_How to complete this task_.
Using the entries that follow, report the number of lines that include the string "Throw", without any other text.

_Given information_.
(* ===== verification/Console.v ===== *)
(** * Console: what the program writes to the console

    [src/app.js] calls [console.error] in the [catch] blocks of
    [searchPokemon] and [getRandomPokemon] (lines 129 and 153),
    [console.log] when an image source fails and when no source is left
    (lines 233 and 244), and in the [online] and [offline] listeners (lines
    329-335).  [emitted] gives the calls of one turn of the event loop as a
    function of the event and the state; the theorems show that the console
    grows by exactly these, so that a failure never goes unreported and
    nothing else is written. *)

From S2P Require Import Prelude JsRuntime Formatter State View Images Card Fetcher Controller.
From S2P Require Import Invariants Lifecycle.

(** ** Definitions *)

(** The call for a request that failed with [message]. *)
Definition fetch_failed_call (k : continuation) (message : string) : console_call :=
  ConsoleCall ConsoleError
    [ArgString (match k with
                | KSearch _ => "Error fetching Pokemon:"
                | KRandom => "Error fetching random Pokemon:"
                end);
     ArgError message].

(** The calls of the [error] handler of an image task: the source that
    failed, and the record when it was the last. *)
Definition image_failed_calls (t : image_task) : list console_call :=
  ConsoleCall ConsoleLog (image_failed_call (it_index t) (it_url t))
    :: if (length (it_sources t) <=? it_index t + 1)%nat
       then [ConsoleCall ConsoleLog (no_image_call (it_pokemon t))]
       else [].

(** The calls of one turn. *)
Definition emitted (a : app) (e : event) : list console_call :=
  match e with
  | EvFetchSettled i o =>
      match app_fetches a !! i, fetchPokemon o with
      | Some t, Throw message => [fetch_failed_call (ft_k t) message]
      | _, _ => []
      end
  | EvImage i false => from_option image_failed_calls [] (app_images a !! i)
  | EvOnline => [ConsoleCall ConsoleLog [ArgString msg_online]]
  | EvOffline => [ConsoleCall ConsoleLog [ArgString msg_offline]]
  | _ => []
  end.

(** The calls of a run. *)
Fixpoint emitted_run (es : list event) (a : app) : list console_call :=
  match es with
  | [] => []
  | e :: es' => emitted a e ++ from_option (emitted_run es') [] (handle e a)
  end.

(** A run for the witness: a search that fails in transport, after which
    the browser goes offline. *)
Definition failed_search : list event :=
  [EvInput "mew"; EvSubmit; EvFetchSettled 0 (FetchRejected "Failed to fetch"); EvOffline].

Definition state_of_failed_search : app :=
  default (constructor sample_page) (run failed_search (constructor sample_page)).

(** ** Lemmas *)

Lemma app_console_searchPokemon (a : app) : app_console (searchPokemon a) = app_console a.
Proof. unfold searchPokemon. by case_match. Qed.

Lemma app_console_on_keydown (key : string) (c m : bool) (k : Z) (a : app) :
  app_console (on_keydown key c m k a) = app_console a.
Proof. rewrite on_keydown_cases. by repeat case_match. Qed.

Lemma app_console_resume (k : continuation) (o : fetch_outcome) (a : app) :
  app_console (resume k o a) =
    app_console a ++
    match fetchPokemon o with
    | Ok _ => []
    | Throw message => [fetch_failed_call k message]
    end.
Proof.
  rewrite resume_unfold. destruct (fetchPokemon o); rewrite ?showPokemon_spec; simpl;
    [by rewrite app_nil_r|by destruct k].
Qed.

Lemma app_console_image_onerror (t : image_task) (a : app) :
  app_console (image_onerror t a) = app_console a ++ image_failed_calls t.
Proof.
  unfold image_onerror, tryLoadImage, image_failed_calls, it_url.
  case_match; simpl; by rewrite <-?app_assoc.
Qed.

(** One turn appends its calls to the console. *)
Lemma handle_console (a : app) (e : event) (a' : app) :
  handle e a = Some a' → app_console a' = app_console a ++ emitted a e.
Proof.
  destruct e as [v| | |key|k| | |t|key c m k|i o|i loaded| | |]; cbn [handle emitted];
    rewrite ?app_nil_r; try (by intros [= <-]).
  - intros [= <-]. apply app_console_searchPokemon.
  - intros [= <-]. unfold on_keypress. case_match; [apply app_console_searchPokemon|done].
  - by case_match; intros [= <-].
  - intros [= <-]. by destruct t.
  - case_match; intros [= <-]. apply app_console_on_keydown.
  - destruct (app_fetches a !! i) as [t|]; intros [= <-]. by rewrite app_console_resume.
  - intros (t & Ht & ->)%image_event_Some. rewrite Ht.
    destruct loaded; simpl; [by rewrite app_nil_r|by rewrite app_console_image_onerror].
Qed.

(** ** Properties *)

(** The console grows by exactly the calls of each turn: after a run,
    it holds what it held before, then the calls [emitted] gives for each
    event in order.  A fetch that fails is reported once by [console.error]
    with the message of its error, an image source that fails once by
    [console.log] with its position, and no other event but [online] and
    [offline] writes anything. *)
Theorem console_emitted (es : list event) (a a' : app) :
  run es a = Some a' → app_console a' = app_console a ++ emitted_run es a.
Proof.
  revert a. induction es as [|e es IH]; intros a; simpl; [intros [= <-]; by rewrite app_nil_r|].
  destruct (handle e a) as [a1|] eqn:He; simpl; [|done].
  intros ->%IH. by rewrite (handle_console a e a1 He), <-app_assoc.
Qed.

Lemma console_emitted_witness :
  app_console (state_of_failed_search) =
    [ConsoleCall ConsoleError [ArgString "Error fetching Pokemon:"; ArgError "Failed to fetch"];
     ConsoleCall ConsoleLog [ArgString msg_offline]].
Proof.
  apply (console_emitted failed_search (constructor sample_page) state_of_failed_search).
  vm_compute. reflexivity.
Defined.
* * *
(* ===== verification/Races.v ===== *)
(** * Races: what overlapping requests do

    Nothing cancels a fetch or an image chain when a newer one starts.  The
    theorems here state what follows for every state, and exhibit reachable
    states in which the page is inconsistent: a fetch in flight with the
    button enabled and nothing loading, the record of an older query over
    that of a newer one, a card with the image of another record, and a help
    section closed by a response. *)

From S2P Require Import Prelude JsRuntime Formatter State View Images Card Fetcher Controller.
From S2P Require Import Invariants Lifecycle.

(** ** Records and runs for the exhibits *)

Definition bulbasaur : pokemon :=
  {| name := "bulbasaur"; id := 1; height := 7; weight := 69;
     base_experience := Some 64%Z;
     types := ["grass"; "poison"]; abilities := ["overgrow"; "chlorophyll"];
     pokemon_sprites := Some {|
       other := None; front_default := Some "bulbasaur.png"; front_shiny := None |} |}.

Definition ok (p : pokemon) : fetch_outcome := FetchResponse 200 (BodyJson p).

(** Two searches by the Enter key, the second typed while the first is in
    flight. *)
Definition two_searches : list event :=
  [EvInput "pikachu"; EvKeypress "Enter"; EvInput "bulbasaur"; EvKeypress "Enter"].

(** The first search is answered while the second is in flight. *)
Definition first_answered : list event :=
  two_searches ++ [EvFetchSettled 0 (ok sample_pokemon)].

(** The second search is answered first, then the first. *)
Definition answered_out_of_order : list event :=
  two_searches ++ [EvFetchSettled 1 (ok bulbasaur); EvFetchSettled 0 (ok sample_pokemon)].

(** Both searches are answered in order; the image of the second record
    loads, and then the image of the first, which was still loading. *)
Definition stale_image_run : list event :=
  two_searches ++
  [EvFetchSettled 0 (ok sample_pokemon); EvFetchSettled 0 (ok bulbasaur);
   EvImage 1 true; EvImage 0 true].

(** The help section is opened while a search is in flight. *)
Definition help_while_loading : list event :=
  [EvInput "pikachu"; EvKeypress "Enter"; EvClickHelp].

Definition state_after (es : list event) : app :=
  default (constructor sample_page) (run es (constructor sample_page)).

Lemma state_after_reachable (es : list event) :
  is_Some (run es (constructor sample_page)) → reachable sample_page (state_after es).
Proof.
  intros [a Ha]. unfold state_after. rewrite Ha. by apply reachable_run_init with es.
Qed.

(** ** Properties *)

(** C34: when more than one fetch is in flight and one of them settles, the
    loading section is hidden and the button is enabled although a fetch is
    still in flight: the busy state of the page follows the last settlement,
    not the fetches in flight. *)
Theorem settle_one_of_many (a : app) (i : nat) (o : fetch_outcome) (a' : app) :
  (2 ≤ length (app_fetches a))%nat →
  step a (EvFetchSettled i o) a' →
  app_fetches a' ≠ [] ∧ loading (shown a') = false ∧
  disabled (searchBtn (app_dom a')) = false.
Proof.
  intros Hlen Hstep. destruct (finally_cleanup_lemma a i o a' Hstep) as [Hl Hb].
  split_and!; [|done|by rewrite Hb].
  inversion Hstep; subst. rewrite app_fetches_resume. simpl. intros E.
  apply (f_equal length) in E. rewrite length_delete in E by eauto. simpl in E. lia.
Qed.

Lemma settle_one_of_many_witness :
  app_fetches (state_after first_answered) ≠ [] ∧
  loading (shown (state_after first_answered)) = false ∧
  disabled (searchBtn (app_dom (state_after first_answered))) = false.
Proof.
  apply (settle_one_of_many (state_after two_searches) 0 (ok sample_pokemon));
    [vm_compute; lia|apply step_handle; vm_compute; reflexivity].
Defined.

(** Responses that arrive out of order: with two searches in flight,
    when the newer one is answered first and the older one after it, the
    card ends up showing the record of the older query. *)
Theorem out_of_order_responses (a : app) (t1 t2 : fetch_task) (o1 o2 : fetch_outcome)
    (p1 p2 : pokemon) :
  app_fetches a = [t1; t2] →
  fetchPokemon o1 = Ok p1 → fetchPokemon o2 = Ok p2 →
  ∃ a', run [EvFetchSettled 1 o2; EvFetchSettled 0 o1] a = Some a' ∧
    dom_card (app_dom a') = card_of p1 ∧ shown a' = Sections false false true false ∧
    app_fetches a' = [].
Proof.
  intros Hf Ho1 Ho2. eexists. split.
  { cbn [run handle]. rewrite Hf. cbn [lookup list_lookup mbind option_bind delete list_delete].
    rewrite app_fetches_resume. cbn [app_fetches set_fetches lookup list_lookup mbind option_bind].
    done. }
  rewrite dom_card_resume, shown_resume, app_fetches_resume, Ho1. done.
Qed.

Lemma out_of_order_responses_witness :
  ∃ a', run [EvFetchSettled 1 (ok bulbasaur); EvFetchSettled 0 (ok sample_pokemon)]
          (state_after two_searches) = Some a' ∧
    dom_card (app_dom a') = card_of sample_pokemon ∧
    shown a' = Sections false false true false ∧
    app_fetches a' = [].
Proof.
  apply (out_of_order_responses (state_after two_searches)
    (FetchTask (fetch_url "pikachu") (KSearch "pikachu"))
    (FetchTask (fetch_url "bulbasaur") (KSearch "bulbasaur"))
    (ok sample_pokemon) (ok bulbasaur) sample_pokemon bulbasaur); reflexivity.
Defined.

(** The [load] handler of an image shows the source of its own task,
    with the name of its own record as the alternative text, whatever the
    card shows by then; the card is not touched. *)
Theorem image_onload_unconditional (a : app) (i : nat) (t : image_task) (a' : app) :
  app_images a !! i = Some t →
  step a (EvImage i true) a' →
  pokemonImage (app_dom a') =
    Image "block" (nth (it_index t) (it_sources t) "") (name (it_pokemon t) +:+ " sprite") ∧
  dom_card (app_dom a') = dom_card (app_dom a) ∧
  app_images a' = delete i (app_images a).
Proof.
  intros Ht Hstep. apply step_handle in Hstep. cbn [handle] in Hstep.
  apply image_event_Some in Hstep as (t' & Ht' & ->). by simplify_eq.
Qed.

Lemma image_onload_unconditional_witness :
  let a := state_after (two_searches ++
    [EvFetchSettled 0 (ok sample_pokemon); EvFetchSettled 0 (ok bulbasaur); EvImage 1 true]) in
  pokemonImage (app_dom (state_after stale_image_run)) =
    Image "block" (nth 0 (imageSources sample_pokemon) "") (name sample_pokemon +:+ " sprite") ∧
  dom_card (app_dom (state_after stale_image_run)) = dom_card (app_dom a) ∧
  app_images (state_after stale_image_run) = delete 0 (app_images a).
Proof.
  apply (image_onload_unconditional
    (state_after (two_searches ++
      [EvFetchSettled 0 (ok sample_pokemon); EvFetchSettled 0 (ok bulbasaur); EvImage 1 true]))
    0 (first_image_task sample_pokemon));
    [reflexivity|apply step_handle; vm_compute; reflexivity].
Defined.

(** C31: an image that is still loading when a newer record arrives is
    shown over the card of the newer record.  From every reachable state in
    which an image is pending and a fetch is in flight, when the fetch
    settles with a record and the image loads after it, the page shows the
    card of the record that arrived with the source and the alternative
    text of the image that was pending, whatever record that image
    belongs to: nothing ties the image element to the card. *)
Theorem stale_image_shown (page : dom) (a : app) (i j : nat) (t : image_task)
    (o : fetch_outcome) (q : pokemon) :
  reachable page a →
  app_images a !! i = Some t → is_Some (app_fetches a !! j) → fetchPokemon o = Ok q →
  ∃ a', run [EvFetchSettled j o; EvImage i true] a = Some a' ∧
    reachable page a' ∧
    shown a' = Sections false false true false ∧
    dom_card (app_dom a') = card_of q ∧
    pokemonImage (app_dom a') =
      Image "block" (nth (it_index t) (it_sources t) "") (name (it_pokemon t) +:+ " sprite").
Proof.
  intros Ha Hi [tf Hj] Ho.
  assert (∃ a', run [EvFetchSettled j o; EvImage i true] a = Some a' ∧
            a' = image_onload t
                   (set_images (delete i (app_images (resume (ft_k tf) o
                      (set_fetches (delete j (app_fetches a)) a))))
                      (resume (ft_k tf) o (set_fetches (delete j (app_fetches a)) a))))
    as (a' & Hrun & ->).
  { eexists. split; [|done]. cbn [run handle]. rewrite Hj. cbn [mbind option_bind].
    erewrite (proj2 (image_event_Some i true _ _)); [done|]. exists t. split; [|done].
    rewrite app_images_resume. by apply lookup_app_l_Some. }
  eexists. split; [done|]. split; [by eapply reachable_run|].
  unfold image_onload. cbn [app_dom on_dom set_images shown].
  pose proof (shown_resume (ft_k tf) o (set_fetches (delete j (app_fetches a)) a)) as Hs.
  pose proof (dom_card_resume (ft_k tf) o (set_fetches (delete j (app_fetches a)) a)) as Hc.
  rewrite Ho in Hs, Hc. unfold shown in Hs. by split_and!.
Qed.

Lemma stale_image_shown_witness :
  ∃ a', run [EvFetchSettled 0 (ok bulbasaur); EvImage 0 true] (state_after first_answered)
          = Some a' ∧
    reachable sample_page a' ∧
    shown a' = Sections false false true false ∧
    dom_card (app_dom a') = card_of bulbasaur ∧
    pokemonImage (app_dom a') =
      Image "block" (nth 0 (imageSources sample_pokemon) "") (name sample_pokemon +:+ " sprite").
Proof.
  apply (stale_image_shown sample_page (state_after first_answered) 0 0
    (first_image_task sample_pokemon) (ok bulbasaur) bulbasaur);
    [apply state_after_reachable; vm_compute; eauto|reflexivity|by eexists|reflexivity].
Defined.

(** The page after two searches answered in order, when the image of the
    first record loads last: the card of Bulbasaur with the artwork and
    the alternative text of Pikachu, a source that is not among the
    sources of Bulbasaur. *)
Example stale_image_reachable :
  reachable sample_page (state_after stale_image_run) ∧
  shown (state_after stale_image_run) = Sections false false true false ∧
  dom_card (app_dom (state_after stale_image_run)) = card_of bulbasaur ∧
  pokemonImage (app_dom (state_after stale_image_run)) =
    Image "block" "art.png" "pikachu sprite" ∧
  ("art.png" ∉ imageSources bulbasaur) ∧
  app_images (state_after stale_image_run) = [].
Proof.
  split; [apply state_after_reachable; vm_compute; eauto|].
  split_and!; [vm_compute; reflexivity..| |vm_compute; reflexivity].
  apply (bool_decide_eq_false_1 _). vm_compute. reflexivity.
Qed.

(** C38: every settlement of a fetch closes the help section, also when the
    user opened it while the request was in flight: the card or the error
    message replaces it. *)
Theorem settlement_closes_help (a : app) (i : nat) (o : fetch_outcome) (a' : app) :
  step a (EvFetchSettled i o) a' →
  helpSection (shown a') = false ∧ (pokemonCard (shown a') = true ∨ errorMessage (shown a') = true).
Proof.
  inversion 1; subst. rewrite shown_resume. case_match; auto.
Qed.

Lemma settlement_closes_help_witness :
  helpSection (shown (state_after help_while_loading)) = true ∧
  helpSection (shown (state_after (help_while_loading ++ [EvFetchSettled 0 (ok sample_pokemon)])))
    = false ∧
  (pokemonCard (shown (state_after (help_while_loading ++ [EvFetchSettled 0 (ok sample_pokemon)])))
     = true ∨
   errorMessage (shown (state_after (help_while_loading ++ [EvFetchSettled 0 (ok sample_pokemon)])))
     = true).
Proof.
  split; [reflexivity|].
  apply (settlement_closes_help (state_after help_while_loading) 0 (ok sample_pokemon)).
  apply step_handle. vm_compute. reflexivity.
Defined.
...
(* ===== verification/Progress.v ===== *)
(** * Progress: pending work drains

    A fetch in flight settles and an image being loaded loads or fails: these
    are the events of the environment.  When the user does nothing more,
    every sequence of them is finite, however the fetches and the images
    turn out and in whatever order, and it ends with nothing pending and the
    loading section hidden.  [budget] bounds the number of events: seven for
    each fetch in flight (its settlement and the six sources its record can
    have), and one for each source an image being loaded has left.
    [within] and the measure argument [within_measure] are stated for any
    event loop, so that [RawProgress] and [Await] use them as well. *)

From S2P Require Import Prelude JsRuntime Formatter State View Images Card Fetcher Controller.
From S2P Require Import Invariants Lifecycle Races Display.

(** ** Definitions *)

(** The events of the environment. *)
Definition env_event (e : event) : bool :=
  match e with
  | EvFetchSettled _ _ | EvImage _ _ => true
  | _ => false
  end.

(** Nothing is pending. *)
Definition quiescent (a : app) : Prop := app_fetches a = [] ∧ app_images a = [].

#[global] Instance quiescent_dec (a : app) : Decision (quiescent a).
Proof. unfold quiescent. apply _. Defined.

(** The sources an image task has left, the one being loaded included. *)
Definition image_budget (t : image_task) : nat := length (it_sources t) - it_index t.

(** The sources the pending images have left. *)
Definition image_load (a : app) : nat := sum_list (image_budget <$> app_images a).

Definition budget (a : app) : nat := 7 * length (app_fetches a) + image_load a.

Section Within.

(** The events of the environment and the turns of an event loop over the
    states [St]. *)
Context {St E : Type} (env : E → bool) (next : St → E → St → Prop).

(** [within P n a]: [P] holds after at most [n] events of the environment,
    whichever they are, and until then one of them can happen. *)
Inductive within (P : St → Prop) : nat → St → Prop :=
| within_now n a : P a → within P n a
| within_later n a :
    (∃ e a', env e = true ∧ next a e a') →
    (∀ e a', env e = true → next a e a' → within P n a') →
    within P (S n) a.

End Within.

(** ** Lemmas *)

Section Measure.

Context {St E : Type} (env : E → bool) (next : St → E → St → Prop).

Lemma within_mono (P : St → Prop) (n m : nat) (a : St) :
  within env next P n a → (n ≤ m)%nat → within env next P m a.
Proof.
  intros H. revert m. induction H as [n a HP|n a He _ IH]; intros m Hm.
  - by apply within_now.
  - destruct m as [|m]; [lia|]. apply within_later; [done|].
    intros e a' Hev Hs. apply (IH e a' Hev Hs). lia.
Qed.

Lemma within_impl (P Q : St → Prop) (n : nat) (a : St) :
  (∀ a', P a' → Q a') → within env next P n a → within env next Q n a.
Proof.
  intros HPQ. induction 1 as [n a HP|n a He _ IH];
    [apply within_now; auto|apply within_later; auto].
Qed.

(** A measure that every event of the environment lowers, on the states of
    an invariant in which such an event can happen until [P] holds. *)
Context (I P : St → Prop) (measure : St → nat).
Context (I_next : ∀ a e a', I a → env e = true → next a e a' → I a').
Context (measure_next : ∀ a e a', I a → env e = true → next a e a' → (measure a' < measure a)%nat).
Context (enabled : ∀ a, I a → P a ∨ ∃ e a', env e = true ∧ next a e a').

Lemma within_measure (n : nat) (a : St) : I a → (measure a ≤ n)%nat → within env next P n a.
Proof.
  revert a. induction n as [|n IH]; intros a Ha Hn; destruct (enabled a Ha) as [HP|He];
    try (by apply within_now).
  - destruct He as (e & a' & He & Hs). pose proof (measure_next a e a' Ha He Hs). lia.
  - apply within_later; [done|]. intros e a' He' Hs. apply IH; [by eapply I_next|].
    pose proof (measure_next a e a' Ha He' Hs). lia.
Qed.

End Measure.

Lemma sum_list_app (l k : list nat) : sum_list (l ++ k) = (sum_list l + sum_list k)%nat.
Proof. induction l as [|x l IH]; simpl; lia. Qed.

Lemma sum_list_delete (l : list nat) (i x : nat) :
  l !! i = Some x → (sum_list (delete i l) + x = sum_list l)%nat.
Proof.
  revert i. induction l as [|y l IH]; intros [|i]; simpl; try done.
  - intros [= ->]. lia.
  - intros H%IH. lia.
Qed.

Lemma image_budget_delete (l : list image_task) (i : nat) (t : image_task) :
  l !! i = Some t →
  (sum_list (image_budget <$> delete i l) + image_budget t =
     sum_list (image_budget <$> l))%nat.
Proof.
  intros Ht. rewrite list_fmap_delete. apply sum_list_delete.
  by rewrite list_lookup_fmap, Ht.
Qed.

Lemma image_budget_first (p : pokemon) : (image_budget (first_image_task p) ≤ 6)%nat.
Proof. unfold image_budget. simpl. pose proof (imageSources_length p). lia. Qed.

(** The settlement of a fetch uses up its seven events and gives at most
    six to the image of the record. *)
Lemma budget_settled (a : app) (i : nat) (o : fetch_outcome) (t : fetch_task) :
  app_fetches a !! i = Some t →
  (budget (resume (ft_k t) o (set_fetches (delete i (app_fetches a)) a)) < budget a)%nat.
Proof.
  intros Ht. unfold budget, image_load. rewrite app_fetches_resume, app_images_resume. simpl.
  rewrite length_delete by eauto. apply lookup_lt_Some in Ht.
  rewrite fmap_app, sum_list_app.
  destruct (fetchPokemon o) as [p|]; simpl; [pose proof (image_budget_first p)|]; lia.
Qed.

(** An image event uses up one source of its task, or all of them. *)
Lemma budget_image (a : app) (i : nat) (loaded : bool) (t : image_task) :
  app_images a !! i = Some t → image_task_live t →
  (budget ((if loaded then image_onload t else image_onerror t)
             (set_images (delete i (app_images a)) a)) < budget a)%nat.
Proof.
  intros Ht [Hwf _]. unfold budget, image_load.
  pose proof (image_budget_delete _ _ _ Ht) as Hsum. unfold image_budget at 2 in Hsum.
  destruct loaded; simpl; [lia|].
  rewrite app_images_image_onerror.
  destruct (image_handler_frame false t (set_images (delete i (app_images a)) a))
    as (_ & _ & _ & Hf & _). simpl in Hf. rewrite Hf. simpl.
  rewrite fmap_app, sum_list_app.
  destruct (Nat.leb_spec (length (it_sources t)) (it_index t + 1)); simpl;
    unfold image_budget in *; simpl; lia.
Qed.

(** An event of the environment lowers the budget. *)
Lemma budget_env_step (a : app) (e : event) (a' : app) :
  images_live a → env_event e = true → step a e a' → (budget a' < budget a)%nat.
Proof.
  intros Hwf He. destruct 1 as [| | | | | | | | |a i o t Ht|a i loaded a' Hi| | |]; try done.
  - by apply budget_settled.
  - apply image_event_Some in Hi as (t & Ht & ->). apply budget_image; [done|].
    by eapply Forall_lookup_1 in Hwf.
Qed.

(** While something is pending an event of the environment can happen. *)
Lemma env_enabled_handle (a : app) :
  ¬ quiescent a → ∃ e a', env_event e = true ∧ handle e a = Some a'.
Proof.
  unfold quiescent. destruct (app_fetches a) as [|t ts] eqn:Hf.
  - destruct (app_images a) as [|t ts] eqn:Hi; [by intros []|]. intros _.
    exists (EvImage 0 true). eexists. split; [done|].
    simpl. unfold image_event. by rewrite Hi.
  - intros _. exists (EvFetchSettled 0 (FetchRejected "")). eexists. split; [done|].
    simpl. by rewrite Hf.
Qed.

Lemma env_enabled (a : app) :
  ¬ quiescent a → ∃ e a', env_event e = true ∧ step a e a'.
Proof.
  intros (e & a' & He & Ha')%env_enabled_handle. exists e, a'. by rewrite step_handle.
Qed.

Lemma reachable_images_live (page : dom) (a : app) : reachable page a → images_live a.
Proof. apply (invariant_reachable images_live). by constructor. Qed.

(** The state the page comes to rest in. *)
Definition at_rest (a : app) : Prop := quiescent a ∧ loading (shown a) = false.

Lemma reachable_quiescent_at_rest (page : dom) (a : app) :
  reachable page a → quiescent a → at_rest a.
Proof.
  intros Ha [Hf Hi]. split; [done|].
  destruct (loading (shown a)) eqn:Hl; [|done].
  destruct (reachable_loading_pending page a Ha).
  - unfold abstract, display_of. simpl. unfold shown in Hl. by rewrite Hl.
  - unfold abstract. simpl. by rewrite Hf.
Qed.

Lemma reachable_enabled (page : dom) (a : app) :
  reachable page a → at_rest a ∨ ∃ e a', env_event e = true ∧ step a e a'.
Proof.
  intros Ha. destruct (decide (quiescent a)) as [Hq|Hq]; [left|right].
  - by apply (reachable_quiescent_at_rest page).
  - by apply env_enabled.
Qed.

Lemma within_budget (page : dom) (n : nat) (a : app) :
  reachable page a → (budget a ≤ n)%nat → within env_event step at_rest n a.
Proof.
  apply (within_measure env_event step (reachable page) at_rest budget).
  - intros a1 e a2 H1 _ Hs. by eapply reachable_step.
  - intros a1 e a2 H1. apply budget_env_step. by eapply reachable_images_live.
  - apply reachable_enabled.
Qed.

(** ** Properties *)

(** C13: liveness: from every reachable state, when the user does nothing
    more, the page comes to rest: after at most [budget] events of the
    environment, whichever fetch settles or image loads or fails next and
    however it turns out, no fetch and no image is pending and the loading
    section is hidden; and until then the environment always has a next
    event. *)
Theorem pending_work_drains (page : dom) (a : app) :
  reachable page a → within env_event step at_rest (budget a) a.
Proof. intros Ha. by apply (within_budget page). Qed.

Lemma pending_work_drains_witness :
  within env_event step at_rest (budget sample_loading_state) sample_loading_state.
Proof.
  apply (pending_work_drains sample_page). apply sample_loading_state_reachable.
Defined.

_Worked solution_.
2